それを聞いた依姫と豊姫は安心した様で、ホッと胸を撫で下ろした。




「それじゃあ、一安心出来たところで、社に向かいましょうか」




永琳がそう言って立ち上がったので、私達もそれに続いた。


少し歩いたところで、私はあることを思い出し、彼女らに声をかけた。



「あ、そうだ。実は私、三人にまだ言ってないことがあったんだ。実は、私の本当の名前は葵って言うの。黙っててごめんね」




「「「……は?」」」



―――――


――――


―――


――



名前に関して一通り説明を済ませた後、私は狐に姿を変え、永琳の腕の中に納まった。




「それにしても、流石に目立つわね」




豊姫が周りを見ながらそういった。


それもそのはず。


月の権力者の姉妹に加え、月の頭脳と白狐が一緒に街を歩いているのだ。


注目されない訳が無い。




「でも、葵が狐の姿になってくれているのが救いね」




「そうね。もし本物だとバレたら騒ぎ……と言うより、お祭りに成るわね」




豊姫と永琳は周囲の反応を客観的に分析しているが、依姫はさっきから一言も発していない。


何やら難しい顔をして何かを考えている。




「どうしたの?」




そんな依姫の様子が気になった私は、彼女に話し掛けた。




「いや、葵の霊髪を納めるのはいいんだけどさ、社に安置されてるダミーの御神体とどうやってすり替えるの?」




「「あ……」」




「心配要らないんじゃない?堂々とやれば」




依姫の疑問に私と豊姫は言葉を失い、永琳は即座に回答する。




「いや…流石にそれは…」




「どうして?涼花の社なんだから、あなたが歩き回っても何ら問題無いはずよ」




「言いたいことは判るけどさ、そんなことしたら騒ぎになるじゃない。

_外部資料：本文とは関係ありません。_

(* ===== verification/Tcp.v ===== *)
(** * TCP (kernel/src/net/tcp.c)

    Sockets are named by their index in the array.  Sending goes through IP, which can
    run the receive path before it returns; [send] is that function, and sockets are
    looked up again after every call of it.  Receive callbacks are recorded with the
    data they are given; wait queues are left out. *)

From S2P Require Import Prelude NetBase NetState.

Definition TCP_FLAG_FIN : Z := 0x01.
Definition TCP_FLAG_SYN : Z := 0x02.
Definition TCP_FLAG_RST : Z := 0x04.
Definition TCP_FLAG_PSH : Z := 0x08.
Definition TCP_FLAG_ACK : Z := 0x10.
Definition PROTO_TCP : Z := 6.
Definition TCP_HEADER_LEN : Z := 20.
Definition MAX_TCP_SOCKETS : nat := 32.
Definition TCP_MAX_BACKLOG : Z := 8.

Definition has (flags bit : Z) : bool := negb (Z.land flags bit =? 0).

(** [memset(sock, 0, sizeof(tcp_socket_t))] *)
Definition tcp_zero : tcp_socket := TcpSocket false TCP_STATE_CLOSED 0 0 0 0 0 0 false 0 (replicate 8 0) 0.

Definition with_state (k : tcp_socket) (st : tcp_state) : tcp_socket :=
  TcpSocket (ts_valid k) st (local_ip k) (local_port k) (remote_ip k) (remote_port k) (seq_num k) (ack_num k) (recv_callback k) (parent_sock_id k) (accept_queue k) (accept_count k).
Definition with_seq (k : tcp_socket) (seq ack : Z) : tcp_socket :=
  TcpSocket (ts_valid k) (ts_state k) (local_ip k) (local_port k) (remote_ip k) (remote_port k) seq ack (recv_callback k) (parent_sock_id k) (accept_queue k) (accept_count k).
Definition with_queue (k : tcp_socket) (queue : list Z) (count : Z) : tcp_socket :=
  TcpSocket (ts_valid k) (ts_state k) (local_ip k) (local_port k) (remote_ip k) (remote_port k) (seq_num k) (ack_num k) (recv_callback k) (parent_sock_id k) queue count.
Definition invalidate (k : tcp_socket) : tcp_socket :=
  TcpSocket false (ts_state k) (local_ip k) (local_port k) (remote_ip k) (remote_port k) (seq_num k) (ack_num k) (recv_callback k) (parent_sock_id k) (accept_queue k) (accept_count k).

Definition tcp_calculate_checksum (src_ip dst_ip : Z) (segment : list Z) : Z :=
  let sum := sum_words (bytes32 (htonl src_ip)) 0 in
  let sum := sum_words (bytes32 (htonl dst_ip)) sum in
  let sum := u32 (sum + htons PROTO_TCP) in
  let sum := u32 (sum + htons (zlen segment)) in
  u16 (Z.lnot (fold_sum 3 (sum_words segment sum))).

(** A segment with the given checksum. *)
Definition tcp_segment (k : tcp_socket) (flags checksum : Z) (data : list Z) : list Z :=
  bytes16 (htons (local_port k)) ++ bytes16 (htons (remote_port k)) ++ bytes32 (htonl (seq_num k)) ++
  bytes32 (if has flags TCP_FLAG_ACK then htonl (ack_num k) else 0) ++ [u8 (Z.shiftl (TCP_HEADER_LEN / 4) 4); flags] ++
  bytes16 (htons 8192) ++ bytes16 checksum ++ bytes16 0 ++ data.

(** Which socket a segment is for: one connected to its sender, and the last
    listening one seen before it. *)
Fixpoint tcp_demux (l : list tcp_socket) (i : Z) (dst_port src_ip src_port listen : Z) : option Z * Z :=
  match l with
  | [] => (None, listen)
  | k :: l =>
      if ts_valid k && (local_port k =? dst_port) then
        if (remote_ip k =? src_ip) && (remote_port k =? src_port) then (Some i, listen)
        else tcp_demux l (i + 1) dst_port src_ip src_port (if decide (ts_state k = TCP_STATE_LISTEN) then i else listen)
      else tcp_demux l (i + 1) dst_port src_ip src_port listen
  end.

(** [accept_queue] without its first element. *)
Fixpoint shift_queue (n : nat) (i : Z) (q : list Z) : list Z :=
  match n with
  | O => q
  | S n => shift_queue n (i + 1) (wr q (i - 1) (rd q i))
  end.

Section Tcp.
Context {N : Type} `{!Device N}.
Implicit Types s : net N.

Definition tcp_init s : net N := with_tcp s (replicate MAX_TCP_SOCKETS tcp_zero) (pseudo_random s) (tcp_received s).

Definition sock_at s (i : Z) : tcp_socket := default tcp_zero (get_at (tcp_sockets s) i).
Definition upd s (i : Z) (f : tcp_socket -> tcp_socket) : net N :=
  with_tcp s (set_at (tcp_sockets s) i (f (sock_at s i))) (pseudo_random s) (tcp_received s).

Definition tcp_generate_isn s : Z * net N :=
  let '(tsc, d) := rdtsc (dev s) in
  let r := pseudo_random s in
  let r := Z.lxor r (u32 (Z.shiftl r 13)) in
  let r := Z.lxor r (Z.shiftr r 17) in
  let r := Z.lxor r (u32 (Z.shiftl r 5)) in
  (u32 (Z.lxor tsc r), with_tcp (with_dev s d) (tcp_sockets s) r (tcp_received s)).

(** The first socket not in use. *)
Definition free_sock s : option Z := match index_of (fun k => negb (ts_valid k)) (tcp_sockets s) with Some i => Some (Z.of_nat i) | None => None end.

Definition tcp_listen s (port : Z) (on_recv : bool) : Z * net N :=
  match free_sock s with
  | None => (-1, s)
  | Some i => (i, upd s i (fun _ => TcpSocket true TCP_STATE_LISTEN (ip (g_netif s)) port 0 0 0 0 on_recv (-1) (replicate 8 0) 0))
  end.

Definition tcp_accept s (sock_id : Z) : Z * net N :=
  if (sock_id <? 0) || (sock_id >=? Z.of_nat MAX_TCP_SOCKETS) then (-1, s)
  else
    let k := sock_at s sock_id in
    if negb (ts_valid k) || negb (bool_decide (ts_state k = TCP_STATE_LISTEN)) then (-1, s)
    else if accept_count k >? 0 then
      (rd (accept_queue k) 0,
       upd s sock_id (fun k => with_queue k (shift_queue (Z.to_nat (accept_count k - 1)) 1 (accept_queue k)) (accept_count k - 1)))
    else (-1, s).

Definition tcp_get_remote_info s (sock_id : Z) : option (Z * Z) :=
  if (sock_id <? 0) || (sock_id >=? Z.of_nat MAX_TCP_SOCKETS) then None
  else let k := sock_at s sock_id in if negb (ts_valid k) then None else Some (remote_ip k, remote_port k).

(** The data of a segment: the packet, and where in it the data begins and how long
    it is. *)
Record seg_data := SegData { sd_packet : list Z; sd_offset : Z; sd_len : Z }.

(** The receive callback of socket [i]. *)
Definition notify s (i : Z) (data : list Z) : net N := with_tcp s (tcp_sockets s) (pseudo_random s) (tcp_received s ++ [(i, data)]).
Definition deliver s (i : Z) (d : seg_data) : res (net N) :=
  if recv_callback (sock_at s i) then data ← slice (sd_packet d) (sd_offset d) (sd_len d); mret (notify s i data) else mret s.

Section Send.
Context (send : net N -> Z -> Z -> list Z -> res (Z * net N)).

Definition tcp_send_segment s (k : tcp_socket) (flags : Z) (data : list Z) : res (net N) :=
  let packet := tcp_segment k flags 0 data in
  let checksum := tcp_calculate_checksum (local_ip k) (remote_ip k) packet in
  r ← send s (remote_ip k) PROTO_TCP (tcp_segment k flags checksum data);
  mret (r.2).

(** A connection request for the listening socket [l]. *)
Definition tcp_new_connection s (l src_ip src_port seq : Z) : res (option (net N)) :=
  match free_sock s with
  | None => mret None
  | Some i =>
      let listen := sock_at s l in
      if accept_count listen <? TCP_MAX_BACKLOG then
        let '(isn, s) := tcp_generate_isn s in
        let s := upd s i (fun _ => TcpSocket true TCP_STATE_SYN_RCVD (local_ip listen) (local_port listen) src_ip src_port isn (u32 (seq + 1))
                                     (recv_callback listen) l (replicate 8 0) 0) in
        s ← tcp_send_segment s (sock_at s i) (Z.lor TCP_FLAG_SYN TCP_FLAG_ACK) []; mret (Some s)
      else mret None
  end.

(** The segment in the state ESTABLISHED. *)
Definition tcp_established s (i flags seq ack : Z) (d : seg_data) : res (net N) :=
  let k := sock_at s i in
  let s := if has flags TCP_FLAG_ACK && (s32 (ack - seq_num k) >? 0) then upd s i (fun k => with_seq k ack (ack_num k)) else s in
  s ← (if sd_len d >? 0 then
         let k := sock_at s i in
         if seq =? ack_num k then
           s ← deliver s i d;
           let s := upd s i (fun k => with_seq k (seq_num k) (u32 (ack_num k + sd_len d))) in
           tcp_send_segment s (sock_at s i) TCP_FLAG_ACK []
         else if s32 (seq - ack_num k) <? 0 then tcp_send_segment s k TCP_FLAG_ACK []
         else mret s
       else mret s);
  if has flags TCP_FLAG_FIN then
    let s := upd s i (fun k => with_seq k (seq_num k) (u32 (ack_num k + 1))) in
    s ← tcp_send_segment s (sock_at s i) TCP_FLAG_ACK [];
    let s := upd s i (fun k => with_state k TCP_STATE_CLOSED) in
    mret (if recv_callback (sock_at s i) then notify s i [] else s)
  else mret s.

(** The other end closes while we do. *)
Definition tcp_fin s (i : Z) : res (net N) :=
  let s := upd s i (fun k => with_seq k (seq_num k) (u32 (ack_num k + 1))) in
  s ← tcp_send_segment s (sock_at s i) TCP_FLAG_ACK [];
  mret (upd s i (fun k => with_state k TCP_STATE_CLOSED)).

(** The third segment of the handshake. *)
Definition tcp_accepted s (i ack : Z) (d : seg_data) : res (net N) :=
  let s := upd s i (fun k => with_seq (with_state k TCP_STATE_ESTABLISHED) ack (ack_num k)) in
  let parent := parent_sock_id (sock_at s i) in
  let s := if (parent >=? 0) && (accept_count (sock_at s parent) <? TCP_MAX_BACKLOG)
           then upd s parent (fun p => with_queue p (wr (accept_queue p) (accept_count p) i) (accept_count p + 1)) else s in
  if sd_len d >? 0 then s ← deliver s i d; mret (upd s i (fun k => with_seq k (seq_num k) (u32 (ack_num k + sd_len d)))) else mret s.

(** The segment for the socket [i]. *)
Definition tcp_input s (i flags seq ack : Z) (d : seg_data) : res (net N) :=
  if has flags TCP_FLAG_RST then mret (upd s i (fun k => with_state k TCP_STATE_CLOSED))
  else
    match ts_state (sock_at s i) with
    | TCP_STATE_SYN_SENT =>
        if Z.land flags (Z.lor TCP_FLAG_SYN TCP_FLAG_ACK) =? Z.lor TCP_FLAG_SYN TCP_FLAG_ACK then
          let s := upd s i (fun k => with_state (with_seq k (u32 (seq_num k + 1)) (u32 (seq + 1))) TCP_STATE_ESTABLISHED) in
          tcp_send_segment s (sock_at s i) TCP_FLAG_ACK []
        else mret s
    | TCP_STATE_SYN_RCVD => if has flags TCP_FLAG_ACK then tcp_accepted s i ack d else mret s
    | TCP_STATE_ESTABLISHED => tcp_established s i flags seq ack d
    | TCP_STATE_FIN_WAIT1 =>
        let s := if has flags TCP_FLAG_ACK then upd s i (fun k => with_state (with_seq k ack (ack_num k)) TCP_STATE_FIN_WAIT2) else s in
        if has flags TCP_FLAG_FIN then tcp_fin s i else mret s
    | TCP_STATE_FIN_WAIT2 => if has flags TCP_FLAG_FIN then tcp_fin s i else mret s
    | TCP_STATE_CLOSED | TCP_STATE_LISTEN => mret s
    end.

Definition tcp_handle_packet s (payload : list Z) (length src_ip : Z) : res (net N) :=
  if length <? TCP_HEADER_LEN then mret s
  else
    sp ← load16 payload 0; dp ← load16 payload 2; sq ← load32 payload 4; ak ← load32 payload 8;
    off ← load8 payload 12; flags ← load8 payload 13;
    let src_port := ntohs sp in
    let seq := ntohl sq in
    let data_offset := u8 (Z.shiftr off 4 * 4) in
    if (data_offset <? TCP_HEADER_LEN) || (data_offset >? length) then mret s
    else
      let '(sock, listen) := tcp_demux (tcp_sockets s) 0 (ntohs dp) src_ip src_port (-1) in
      match sock with
      | Some i => tcp_input s i flags seq (ntohl ak) (SegData payload data_offset (length - data_offset))
      | None =>
          if (listen >=? 0) && has flags TCP_FLAG_SYN && negb (has flags TCP_FLAG_ACK) then
            r ← tcp_new_connection s listen src_ip src_port seq;
            mret (match r with Some s => s | None => s end)
          else mret s
      end.
End Send.
End Tcp.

それはどうしても避けたいんだけど」




私は、永琳の案を実行するのを渋った。




「判ってるわよ。そんな面倒は私もイヤよ。だから、貴方は神の使い――式神という設定にしましょう。髪を短く切ったおかげで巫女達を上手く丸め込めると思うわ」




永琳が示した手順はこうだ。


始めに全員で社まで行き、巫女に取り次ぐ。


私は、とにかく『涼花様の使いで霊髪を届けに来た』と言い張り、本殿に霊髪を供える(ダミーの御神体は放置らしい)


ミッションコンプリート


――という流れだったのだが……。




「なぜバレたし……」




「年寄りを甘く見てはいけませんな。私の『神の力を感じる程度の能力』が貴方は涼花様だと断言しておりますゆえ」




社に到着して私達を出迎えたのは、かなり年を召した老いた巫女。


何でも社に仕える巫女の中で一番偉いらしい。


彼女は永琳の話を聞くと、老婆らしい穏やかな雰囲気で私“だけ”を社の本殿に案内してくれた。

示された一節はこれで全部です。